AVAILABLE DATA:
(* ===== verification/CidrNet.v ===== *)
(** * A concrete CIDR type

    An implementation of the [Ipnet] interface on which its laws are proved
    and the witnesses of the development evaluate: an address with a prefix
    length, printed and parsed as [a.b.c.d/len]. It shows that the documented
    behaviour assumed of the [ipnet] crate can be met. *)

From Stdlib Require Import Ascii.
From S2P Require Import Prelude Ipv4 Ipnet.

Definition cidr_valid (a l : Z) : bool :=
  (0 <=? a) && (a <? 4294967296) && (0 <=? l) && (l <=? 32).

Record Cidr := mkCidr {
  cidr_addr : Z;
  cidr_len : Z;
  cidr_ok : cidr_valid cidr_addr cidr_len = true;
}.

Definition mk_cidr (a l : Z) : option Cidr :=
  match decide (cidr_valid a l = true) with
  | left H => Some (mkCidr a l H)
  | right _ => None
  end.

Lemma mk_cidr_eta (c : Cidr) : mk_cidr (cidr_addr c) (cidr_len c) = Some c.
Proof.
  destruct c as [a l H]. unfold mk_cidr; simpl.
  destruct (decide _) as [H'|]; [|done]. do 2 f_equal. apply proof_irrel.
Qed.

Lemma cidr_bounds (c : Cidr) : is_u32 (cidr_addr c) /\ 0 <= cidr_len c <= 32.
Proof. destruct c as [a l H]; simpl. unfold cidr_valid in H. unfold is_u32. bsimp. lia. Qed.

Lemma mk_cidr_inv a l c :
  mk_cidr a l = Some c -> cidr_addr c = a /\ cidr_len c = l.
Proof. unfold mk_cidr. intros H. destruct (decide _); by simplify_eq/=. Qed.

Lemma mk_cidr_some a l : is_u32 a -> 0 <= l <= 32 -> exists c, mk_cidr a l = Some c.
Proof.
  intros. unfold mk_cidr. destruct (decide _) as [|n]; [eauto|].
  exfalso. apply n. unfold cidr_valid, is_u32 in *. bsimp. lia.
Qed.

(** ** Text *)

Fixpoint split_slash (s : string) : option (string * string) :=
  match s with
  | EmptyString => None
  | String c s' =>
      if Ascii.eqb c "/"%char then Some (EmptyString, s')
      else '(a, b) ← split_slash s'; Some (String c a, b)
  end.

Definition parse_len (s : string) : option Z :=
  match read_octet s with Some (v, EmptyString) => Some v | _ => None end.

Definition cidr_parse (s : string) : option Cidr :=
  '(a, l) ← split_slash s; a ← ip_parse a; l ← parse_len l; mk_cidr a l.

Definition cidr_to_string (c : Cidr) : string :=
  ip_to_string (cidr_addr c) +:+ String "/"%char (pretty (cidr_len c)).

Fixpoint no_slash (s : string) : bool :=
  match s with
  | EmptyString => true
  | String c s' => negb (Ascii.eqb c "/"%char) && no_slash s'
  end.

Lemma no_slash_app s1 s2 : no_slash (s1 +:+ s2) = no_slash s1 && no_slash s2.
Proof.
  induction s1 as [|c s1 IH]; [done|].
  change (no_slash (String c (s1 +:+ s2)) = no_slash (String c s1) && no_slash s2).
  simpl. by rewrite IH, andb_assoc.
Qed.

Lemma no_slash_octet a : 0 <= a <= 255 -> no_slash (pretty a) = true.
Proof. revert a. apply octet_cases. vm_compute seqZ. repeat constructor. Qed.

Lemma no_slash_ip n : no_slash (ip_to_string n) = true.
Proof.
  unfold ip_to_string, dotted.
  repeat (rewrite no_slash_app; simpl).
  rewrite !no_slash_octet by apply octet_range. done.
Qed.

Lemma split_slash_app a b :
  no_slash a = true -> split_slash (a +:+ String "/"%char b) = Some (a, b).
Proof.
  induction a as [|c a IH]; [done|].
  change (String c a +:+ String "/"%char b) with (String c (a +:+ String "/"%char b)).
  simpl. intros [Hc Ha]%andb_true_iff. apply negb_true_iff in Hc.
  rewrite Hc, IH by done. done.
Qed.

Lemma cidr_parse_to_string c : cidr_parse (cidr_to_string c) = Some c.
Proof.
  destruct (cidr_bounds c) as [Ha Hl]. unfold cidr_parse, cidr_to_string.
  rewrite split_slash_app by apply no_slash_ip. simpl.
  rewrite ip_parse_to_string by done. simpl. unfold parse_len.
  rewrite read_octet_end by lia. simpl. apply mk_cidr_eta.
Qed.

(** ** Arithmetic *)

Definition cidr_size (c : Cidr) : Z := 2 ^ (32 - cidr_len c).
Definition cidr_network (c : Cidr) : Z := cidr_addr c / cidr_size c * cidr_size c.
Definition cidr_broadcast (c : Cidr) : Z := cidr_network c + cidr_size c - 1.
Definition cidr_contains (c : Cidr) (a : Z) : bool :=
  (cidr_network c <=? a) && (a <=? cidr_broadcast c).
Definition cidr_subnets (c : Cidr) (p : Z) : option (list Cidr) :=
  if (cidr_len c <=? p) && (p <=? 32) then
    Some (omap (fun i => mk_cidr (cidr_network c + i * 2 ^ (32 - p)) p)
               (seqZ 0 (2 ^ (p - cidr_len c))))
  else None.

Lemma cidr_size_pos c : 0 < cidr_size c.
Proof. destruct (cidr_bounds c). apply Z.pow_pos_nonneg; lia. Qed.

Lemma cidr_network_u32 c : is_u32 (cidr_network c).
Proof.
  destruct (cidr_bounds c) as [Ha _]. pose proof (cidr_size_pos c).
  unfold is_u32, cidr_network in *.
  pose proof (Z.mul_div_le (cidr_addr c) (cidr_size c)).
  pose proof (Z.div_pos (cidr_addr c) (cidr_size c)). nia.
Qed.

(** The [i]-th subnet starts inside the address space. *)
Lemma cidr_subnet_u32 c p i :
  cidr_len c <= p <= 32 -> 0 <= i < 2 ^ (p - cidr_len c) ->
  is_u32 (cidr_network c + i * 2 ^ (32 - p)).
Proof.
  intros Hp Hi. destruct (cidr_bounds c) as [_ Hl].
  pose proof (cidr_network_u32 c) as Hn. unfold is_u32 in *.
  assert (cidr_size c = 2 ^ (p - cidr_len c) * 2 ^ (32 - p)) as Hs.
  { unfold cidr_size. rewrite <- Z.pow_add_r by lia. f_equal. lia. }
  assert (2 ^ 32 = 2 ^ cidr_len c * cidr_size c) as Ht.
  { unfold cidr_size. rewrite <- Z.pow_add_r by lia. f_equal. lia. }
  pose proof (cidr_size_pos c). unfold cidr_network in *.
  assert (0 < 2 ^ (32 - p)) by (apply Z.pow_pos_nonneg; lia).
  assert (cidr_addr c / cidr_size c < 2 ^ cidr_len c) by nia.
  nia.
Qed.

(** All the subnets fit, so none is dropped. *)
Lemma cidr_subnets_lookup c p (n : nat) lo l :
  cidr_len c <= p <= 32 -> 0 <= lo -> lo + Z.of_nat n <= 2 ^ (p - cidr_len c) ->
  omap (fun i => mk_cidr (cidr_network c + i * 2 ^ (32 - p)) p) (seqZ lo (Z.of_nat n)) = l ->
  length l = n /\
  forall i s, l !! i = Some s ->
    cidr_addr s = cidr_network c + (lo + Z.of_nat i) * 2 ^ (32 - p) /\ cidr_len s = p.
Proof.
  intros Hp. revert lo l. induction n as [|n IH]; intros lo l Hlo Hn <-.
  { simpl. split; [done|]. intros i s ?. by rewrite lookup_nil in *. }
  rewrite seqZ_cons by lia. simpl.
  destruct (mk_cidr_some (cidr_network c + lo * 2 ^ (32 - p)) p) as [s0 Hs0].
  { apply cidr_subnet_u32; lia. } { destruct (cidr_bounds c); lia. }
  rewrite Hs0. replace (Z.pred (Z.of_nat (S n))) with (Z.of_nat n) by lia.
  destruct (IH (Z.succ lo) _ ltac:(lia) ltac:(lia) eq_refl) as [Hlen Hlk].
  split; [cbn [length]; f_equal; exact Hlen|].
  intros [|i] s Hs; simpl in Hs; simplify_eq.
  - apply mk_cidr_inv in Hs0 as [-> ->]. split; [|done]. f_equal. lia.
  - apply Hlk in Hs as [-> ->]. split; [|done]. f_equal. f_equal. lia.
Qed.

#[export] Instance cidr_ipnet : Ipnet := {|
  Ipv4Net := Cidr;
  net_parse := cidr_parse;
  net_to_string := cidr_to_string;
  net_prefix_len := cidr_len;
  net_network := cidr_network;
  net_broadcast := cidr_broadcast;
  net_contains := cidr_contains;
  net_subnets := cidr_subnets;
|}.

Lemma cidr_subnets_inv c p l :
  cidr_subnets c p = Some l ->
  cidr_len c <= p <= 32 /\
  omap (fun i => mk_cidr (cidr_network c + i * 2 ^ (32 - p)) p)
       (seqZ 0 (Z.of_nat (Z.to_nat (2 ^ (p - cidr_len c))))) = l.
Proof.
  unfold cidr_subnets. intros H. destruct (_ && _) eqn:E; [|done]. bsimp.
  simplify_eq. split; [lia|]. do 2 f_equal.
  assert (0 < 2 ^ (p - cidr_len c)) by (apply Z.pow_pos_nonneg; lia). lia.
Qed.

Lemma cidr_network_aligned c : cidr_network c mod cidr_size c = 0.
Proof. unfold cidr_network. apply Z_mod_mult. Qed.

Lemma cidr_network_id c : cidr_addr c mod cidr_size c = 0 -> cidr_network c = cidr_addr c.
Proof.
  intros H. unfold cidr_network. pose proof (cidr_size_pos c).
  rewrite Z.mul_comm. symmetry. apply Z_div_exact_full_2; [lia|done].
Qed.

Lemma cidr_network_divide c p :
  cidr_len c <= p <= 32 -> (2 ^ (32 - p) | cidr_network c).
Proof.
  intros Hp. destruct (cidr_bounds c). pose proof (cidr_size_pos c).
  trans (cidr_size c); [|apply Z.mod_divide; [lia|apply cidr_network_aligned]].
  exists (2 ^ (p - cidr_len c)). unfold cidr_size.
  rewrite <- Z.pow_add_r by lia. f_equal. lia.
Qed.

#[export] Instance cidr_ipnet_laws : IpnetLaws cidr_ipnet.
Proof.
  split; simpl.
  - apply cidr_parse_to_string.
  - intros n. apply cidr_bounds.
  - apply cidr_network_u32.
  - apply cidr_network_aligned.
  - done.
  - intros n a _. unfold cidr_contains. rewrite andb_true_iff, !Z.leb_le. done.
  - intros n p. unfold cidr_subnets. split.
    + intros [l H]. destruct (_ && _) eqn:E; bsimp; lia.
    + intros [H1 H2]. apply Z.leb_le in H1, H2. rewrite H1, H2. eauto.
  - intros n p l [Hp Hl]%cidr_subnets_inv.
    assert (0 < 2 ^ (p - cidr_len n)) by (apply Z.pow_pos_nonneg; lia).
    apply cidr_subnets_lookup in Hl as [Hlen _]; lia.
  - intros n p l i s [Hp Hl]%cidr_subnets_inv Hi.
    assert (0 < 2 ^ (p - cidr_len n)) by (apply Z.pow_pos_nonneg; lia).
    apply cidr_subnets_lookup in Hl as [Hlen Hlk]; [|lia..].
    apply Hlk in Hi as [Ha <-]. split; [done|].
    rewrite cidr_network_id; [rewrite Ha; lia|].
    rewrite Ha. apply Z.mod_divide; [pose proof (cidr_size_pos s); lia|].
    apply Z.divide_add_r; [apply cidr_network_divide; lia|].
    apply Z.divide_mul_r. unfold cidr_size. reflexivity.
Qed.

EXERCISE GOAL: Every line above from the line with "match decide (cidr_valid a l = true) with" to the line with "ip_to_string (cidr_addr c)" is wanted, ends included; write them out exactly and add no other line.

TASK RESULT:
  match decide (cidr_valid a l = true) with
  | left H => Some (mkCidr a l H)
  | right _ => None
  end.

Lemma mk_cidr_eta (c : Cidr) : mk_cidr (cidr_addr c) (cidr_len c) = Some c.
Proof.
  destruct c as [a l H]. unfold mk_cidr; simpl.
  destruct (decide _) as [H'|]; [|done]. do 2 f_equal. apply proof_irrel.
Qed.

Lemma cidr_bounds (c : Cidr) : is_u32 (cidr_addr c) /\ 0 <= cidr_len c <= 32.
Proof. destruct c as [a l H]; simpl. unfold cidr_valid in H. unfold is_u32. bsimp. lia. Qed.

Lemma mk_cidr_inv a l c :
  mk_cidr a l = Some c -> cidr_addr c = a /\ cidr_len c = l.
Proof. unfold mk_cidr. intros H. destruct (decide _); by simplify_eq/=. Qed.

Lemma mk_cidr_some a l : is_u32 a -> 0 <= l <= 32 -> exists c, mk_cidr a l = Some c.
Proof.
  intros. unfold mk_cidr. destruct (decide _) as [|n]; [eauto|].
  exfalso. apply n. unfold cidr_valid, is_u32 in *. bsimp. lia.
Qed.

(** ** Text *)

Fixpoint split_slash (s : string) : option (string * string) :=
  match s with
  | EmptyString => None
  | String c s' =>
      if Ascii.eqb c "/"%char then Some (EmptyString, s')
      else '(a, b) ← split_slash s'; Some (String c a, b)
  end.

Definition parse_len (s : string) : option Z :=
  match read_octet s with Some (v, EmptyString) => Some v | _ => None end.

Definition cidr_parse (s : string) : option Cidr :=
  '(a, l) ← split_slash s; a ← ip_parse a; l ← parse_len l; mk_cidr a l.

Definition cidr_to_string (c : Cidr) : string :=
  ip_to_string (cidr_addr c) +:+ String "/"%char (pretty (cidr_len c)).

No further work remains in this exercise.